Aradan ne kadar zaman geçtiğini adam hatırlamıyordu. Hissettiği ise aylar sonrasıydı. Zorlu şartlar altında bir kış geçirmiş ama çalışmalarına hiç ara vermemişti. Çalışmalarına zaman zaman dost gördüğü arkadaşları da kısa sürelerle iştirak etmişlerdi. Yeterli değildi elbette, adam gibi hissetmedikleri için de fazla zaman ayırmak istemiyorlardı. Bu doğaldı. Her insan apayrı bir düşünce yumağı, farklı bir geçmiş, farklı şartlandırılışlar, beklentiler içindedir. Bu nedenle bir insanın diğeri hakkında hüküm vermesi yanlıştır. Hiçbir insan gerçeğin ne olduğunu tam anlamıyla göremez, yargılayamaz, ego şişkinliğinin esiri olarak değerleri küçümseyemez ya da yüceltemez. Tüm insanlık böyledir. Zamanın değerleri her ne ise onu diğerlerinden daha farklı olarak elde etmiş olanlar eğer ruhen de fazla gelişmemişlerse bu hataya en çok düşenler olurlar. Zengin yoksulu beğenmez, şehirli köylüyü, üniversite diploması olan sadece ilkokul diploması olanı, bilgili olduğunu zanneden bilgisiz gördüğünü, zayıf şişmanı, güzel çirkini, zevkli olduğunu düşünen zevksiz gördüğünü gibi pek çok şey sayılabilir. İnsanın insana acımasızlığı beğeni standartı kalıplaşmış insanlarda çok daha acımasızdır. Kendi standartı olmayanlar onlar için bir anlamda yoktur. Onlara bir biçimde hizmet ise yapmaları neredeyse imkânsız olandır.
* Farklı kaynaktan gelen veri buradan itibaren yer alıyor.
(** ** Priority computer *)



(** X9: the closing loop turns the priorities [c] it finds into
    [c * M + (M - 1 - id)] with [M = max_id + 1]; for non-negative ids the
    result compares two edges of a duplicate-free list by [c] first and by
    smaller id second, and edges with different ids never end with the same
    priority. *)
Theorem tie_break_total_order (s : Store) (edges : list edge_ref) (m : Z)
    (x y : edge_ref) :
  NoDup edges → max_id s edges = Some m →
  x ∈ edges → y ∈ edges →
  0 ≤ Edge.id (edge_at s x) → 0 ≤ Edge.id (edge_at s y) →
  priority_of (fold_tie_break m s edges) x
  = priority_of s x * (m + 1) + ((m + 1) - 1 - Edge.id (edge_at s x))
  ∧ (priority_of (fold_tie_break m s edges) x < priority_of (fold_tie_break m s edges) y
     ↔ priority_of s x < priority_of s y
       ∨ (priority_of s x = priority_of s y
          ∧ Edge.id (edge_at s y) < Edge.id (edge_at s x)))
  ∧ (Edge.id (edge_at s x) ≠ Edge.id (edge_at s y) →
     priority_of (fold_tie_break m s edges) x ≠ priority_of (fold_tie_break m s edges) y).
Proof.
  intros Hnd Hm Hx Hy H0x H0y.
  rewrite !fold_tie_break_priority by done.
  pose proof (max_id_upper s edges m x Hm Hx).
  pose proof (max_id_upper s edges m y Hm Hy).
  split; [lia |]. split; [by apply tie_break_order |].
  intros Hid Heq.
  pose proof (proj2 (tie_break_order m (priority_of s x) (priority_of s y)
                       (Edge.id (edge_at s x)) (Edge.id (edge_at s y))
                       ltac:(lia) ltac:(lia))) as Hxy.
  pose proof (proj2 (tie_break_order m (priority_of s y) (priority_of s x)
                       (Edge.id (edge_at s y)) (Edge.id (edge_at s x))
                       ltac:(lia) ltac:(lia))) as Hyx.
  destruct (Z.lt_trichotomy (priority_of s x) (priority_of s y)) as [Hlt | [Hpe | Hgt]].
  - specialize (Hxy (or_introl Hlt)). lia.
  - destruct (Z.lt_trichotomy (Edge.id (edge_at s x)) (Edge.id (edge_at s y)))
      as [Hi | [Hi | Hi]]; [| done |].
    + specialize (Hyx (or_intror (conj (eq_sym Hpe) Hi))). lia.
    + specialize (Hxy (or_intror (conj Hpe Hi))). lia.
  - specialize (Hyx (or_introl Hgt)). lia.
Qed.

Lemma tie_break_total_order_witness :
  priority_of (fold_tie_break 2 chain_store chain_edges) 0%nat
  = priority_of chain_store 0%nat * (2 + 1) + ((2 + 1) - 1 - Edge.id (edge_at chain_store 0%nat))
  ∧ (priority_of (fold_tie_break 2 chain_store chain_edges) 0%nat
     < priority_of (fold_tie_break 2 chain_store chain_edges) 1%nat
     ↔ priority_of chain_store 0%nat < priority_of chain_store 1%nat
       ∨ (priority_of chain_store 0%nat = priority_of chain_store 1%nat
          ∧ Edge.id (edge_at chain_store 1%nat) < Edge.id (edge_at chain_store 0%nat)))
  ∧ (Edge.id (edge_at chain_store 0%nat) ≠ Edge.id (edge_at chain_store 1%nat) →
     priority_of (fold_tie_break 2 chain_store chain_edges) 0%nat
     ≠ priority_of (fold_tie_break 2 chain_store chain_edges) 1%nat).
Proof.
  apply (tie_break_total_order chain_store chain_edges 2 0%nat 1%nat).
  - apply (bool_decide_unpack _); vm_compute; exact I.
  - reflexivity.
  - apply (bool_decide_unpack _); vm_compute; exact I.
  - apply (bool_decide_unpack _); vm_compute; exact I.
  - by vm_compute.
  - by vm_compute.
Defined.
Adam o yaz standartı “ben” güdüsüyle sınırlanmış böyle insanlarla karşılaşacak ve deneyimlerine yeni deneyimler ekleyecektir. Bir yandan arkadaşlarıyla farklı, karmaşık, sıradan ben ve biz odaklı zamanlar yaşarken bir yandan da dostlarıyla yaşanacak olaylara davet edeceği insanları tanımak için zorlu uğraşlar verecektir. Kadın-erkek, yaşlı-genç-çocuk, zengin-fakir, okumuş okumamış bir bir önüne çıkacak, tanışacak, kendi değerleriyle değil onların değerleriyle hayata bakacak ve insanı çok daha iyi anlamaya başlayacaktır. Bu arada çevrelerinde hissettiği enerjinin renklerini görecek onları doğru yorumlamaya çalışacak ve her doğrusunda doğa ile ilginç bir şekilde yakınlaşacaktır.

Varoluş bütünlüğe atılan her adımda kendini başka bir yüzle tanıtır insana ve bunu adam için ilk olarak ağaçlar yapacaktır. Hani o sembolizmaların şahı olan ağaçlar. Çok insanın önünden görmeden geçip gittiği ağaçlar, durmadan kesilen, sökülen, yakılan ağaçlar. Egoya ilk dersi veren o bilinen elma ağacından başlayıp bu güne gelen, azaldıkça çölleşen bir dünyayı insanlığa gösteren, ama insanın anlamaktan kaçındığı ağaçlar. Ağaç neyi ifade ediyordu, neden azaldıkça dünya yaşanamaz hale geliyordu, bu üzerinde düşünmeye değer bir olgudur. Sembolizmalar düşündükçe ve günümüz değerleriyle, olaylarıyla birleştirilebildikçe insana geçmişi ve geleceği anlatır.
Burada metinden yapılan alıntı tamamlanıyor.